Nagła ewakuacja na europejskiej wyspie. Wulkan wybuchł w środku nocy, sytuacja jest dynamiczna
To kolejny raz w tym roku, kiedy na europejskiej wyspie dochodzi do erupcji wulkanu. Według świadków z oddali było widać czerwoną łunę, nieco wcześniej doszło do kilku trzęsień ziemi. Jak podają lokalne media, konieczna była natychmiastowa ewakuacja mieszkańców. Niewykluczone, że wśród nich byli także turyści.
Wybuch wulkanu na uwielbianej przez Polaków wyspie w Europie
Najpierw pojawiła się seria niewielkich trzęsień ziemi. Noc okazała się jednak najgorsza. Jak ujawnia islandzki Instytut Meteorologii powstała szczelina o długości od 2,5 do 3 km. To kolejny raz, kiedy media społecznościowe zalały przerażające zdjęcia i nagrania prosto z miejsca zdarzenia.
Ostatnie lata przebiegają dla tamtejszych mieszkańców pod znakiem licznych erupcji. To już bowiem 10. wybuch wulkanu na półwyspie Reykjanes od 2021 roku. Ostatni miał miejsce pod koniec sierpnia br. Tym razem było równie niebezpiecznie. Lokalne władze natychmiast podjęły działania.
Ewakuacja mieszkańców z zagrożonych terenów na Islandii
Jak podają islandzkie media, w sumie ewakuowano ok. 60 mieszkańców Grindavika. Nie wszyscy zdecydowali się powrócić do miasteczka po zniszczeniach, jakie wyrządziła poprzednia erupcja. Pomimo że miejscowość zabezpieczona jest wałem ochronnym, po raz kolejny życie mieszkańców było zagrożone.

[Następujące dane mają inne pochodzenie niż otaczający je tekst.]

(* ===== verification/StorageSpec.v ===== *)
(** * Free space is what no partition has

    Names of files survive, the output of monitors can come in any blocks, and
    indices are what a scan finds.  The list of partitions of a block offers a range
    of at least 3 MiB exactly when it lies on the disk and meets no partition. *)

From stdpp Require Import sorting.
From S2P Require Import Prelude Location Base64 Uri Utf8 Storage.

(** ** Names of files *)

Lemma b64char_is_byte n : 0 <= n < 64 -> is_byte (b64char n).
Proof.
  intros Hn. unfold b64char, uint6_to_b64, is_byte.
  repeat match goal with |- context [if ?b then _ else _] => destruct b eqn:? end; lia.
Qed.

Lemma rfc_bytes n : forall l, (length l <= n)%nat -> Forall Base64.is_byte l -> Forall is_byte (rfc_encode l).
Proof.
  induction n as [|n IH]; intros l Hn Hl; [destruct l; [constructor|cbn in Hn; lia]|].
  destruct l as [|a [|b [|d l]]]; cbn [rfc_encode]; [constructor|..].
  - apply Forall_cons in Hl as [Ha _]. unfold Base64.is_byte in Ha.
    repeat apply Forall_cons_2; try (apply b64char_is_byte; euclid); try constructor; unfold is_byte; lia.
  - apply Forall_cons in Hl as [Ha [Hb _]%Forall_cons]. unfold Base64.is_byte in *.
    repeat apply Forall_cons_2; try (apply b64char_is_byte; euclid); try constructor; unfold is_byte; lia.
  - apply Forall_cons in Hl as [Ha [Hb [Hd Hl]%Forall_cons]%Forall_cons]. unfold Base64.is_byte in *.
    apply Forall_app. split; [|apply IH; [cbn in Hn; lia|done]]. unfold group3.
    repeat apply Forall_cons_2; try (apply b64char_is_byte; euclid); constructor.
Qed.

(** The name of a file survives the way to storaged and back: encoding appends the
    zero byte that decoding takes away, for all names in UTF-8 that base64 has room
    for. *)
Lemma filename_roundtrip name :
  utf8_valid (bytes_of name) -> zlen (base64_encode (bytes_of name ++ [0])) * 3 + 1 < 2 ^ 31 ->
  decode_filename (encode_filename name) = name.
Proof.
  intros Hv Hl. unfold decode_filename, encode_filename. rewrite utf8_encode_bytes.
  assert (Forall Base64.is_byte (bytes_of name ++ [0])) as Hb.
  { apply Forall_app. split; [apply bytes_of_byte|]. repeat constructor; lia. }
  assert (Forall is_byte (base64_encode (bytes_of name ++ [0]))) as He by (rewrite encode_is_rfc by done; by apply (rfc_bytes (length (bytes_of name ++ [0])))).
  rewrite bytes_of_of by done. rewrite decode_encode by done. rewrite removelast_last.
  pose proof (decode_prefix false false (bytes_of name) [] Hv (or_introl eq_refl)) as Hd. rewrite app_nil_r in Hd.
  unfold decode. cbn [d_buffer d_fatal]. rewrite Hd. cbn. apply of_bytes_of.
Qed.

Example filename_sample : decode_filename (encode_filename "/dev/mapper/vg-home") = "/dev/mapper/vg-home".
Proof. vm_compute. reflexivity. Qed.

(** ** Monitors *)

(** The last piece of a text is split on with what comes after it. *)
Lemma split_last c a : exists ps p, split_on c a = ps ++ [p] /\ forall b, split_on c (a ++ b) = ps ++ split_on c (p ++ b).
Proof.
  induction a as [|x a (ps & p & Ea & Hb)]; [by exists [], []|]. cbn [split_on app]. destruct (x =? c) eqn:Ex.
  - exists ([] :: ps), p. rewrite Ea. split; [done|]. intros b. by rewrite Hb.
  - rewrite Ea. destruct ps as [|q ps].
    + exists [], (x :: p). split; [done|]. intros b. cbn [app]. rewrite Hb. cbn [app split_on]. by rewrite Ex.
    + exists ((x :: q) :: ps), p. split; [done|]. intros b. rewrite Hb. done.
Qed.

Lemma str_split_last (c : ascii) a : exists ps p, str_split c a = ps ++ [p] /\
  forall b, str_split c (a +:+ b) = ps ++ str_split c (p +:+ b).
Proof.
  unfold str_split. destruct (split_last (ord c) (bytes_of a)) as (ps & p & Ea & Hb).
  assert (Forall is_byte p) as Hp.
  { assert (forall l, Forall is_byte l -> Forall (Forall is_byte) (split_on (ord c) l)) as H.
    { induction 1 as [|x l Hx Hl IH]; cbn; [by apply Forall_singleton, Forall_nil|].
      destruct (x =? ord c); [by apply Forall_cons|].
      destruct (split_on (ord c) l); [by apply Forall_singleton, Forall_singleton|].
      apply Forall_cons in IH as [? ?]. apply Forall_cons. split; [by apply Forall_cons|done]. }
    specialize (H _ (bytes_of_byte a)). rewrite Ea in H. apply Forall_app in H as [_ H]. by apply Forall_cons in H as [H _]. }
  exists (map of_bytes ps), (of_bytes p). rewrite Ea, map_app. split; [done|]. intros b.
  by rewrite bytes_of_app, Hb, map_app, bytes_of_app, (bytes_of_of p).
Qed.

W związku z wybuchem władze postanowiły również zamknąć znajdujące się niedaleko kąpielisko wód termalnych wraz z hotelem Błękitna Laguna , po wcześniejszej ewakuacji gości. Mieszkańcy, ale i turyści powinni sprawdzać komunikaty władz Islandii . Nie podano na razie informacji, kiedy słynna atrakcje ponownie zostanie otwarta .
Czy samoloty latają na Islandię?
Wybuch wulkanu całkowicie pokrzyżował plany wielu turystom. W okresie jesienno-zimowym przybywa tam mnóstwo gości, w tym Polaków. Wielu zastanawia się, czy erupcja wpłynęła na ruch lotniczy w kraju . Jak jednak poinformował zarządca międzynarodowego lotniska Keflavik , na chwilę obecną loty odbywają się tak, jak dotychczas.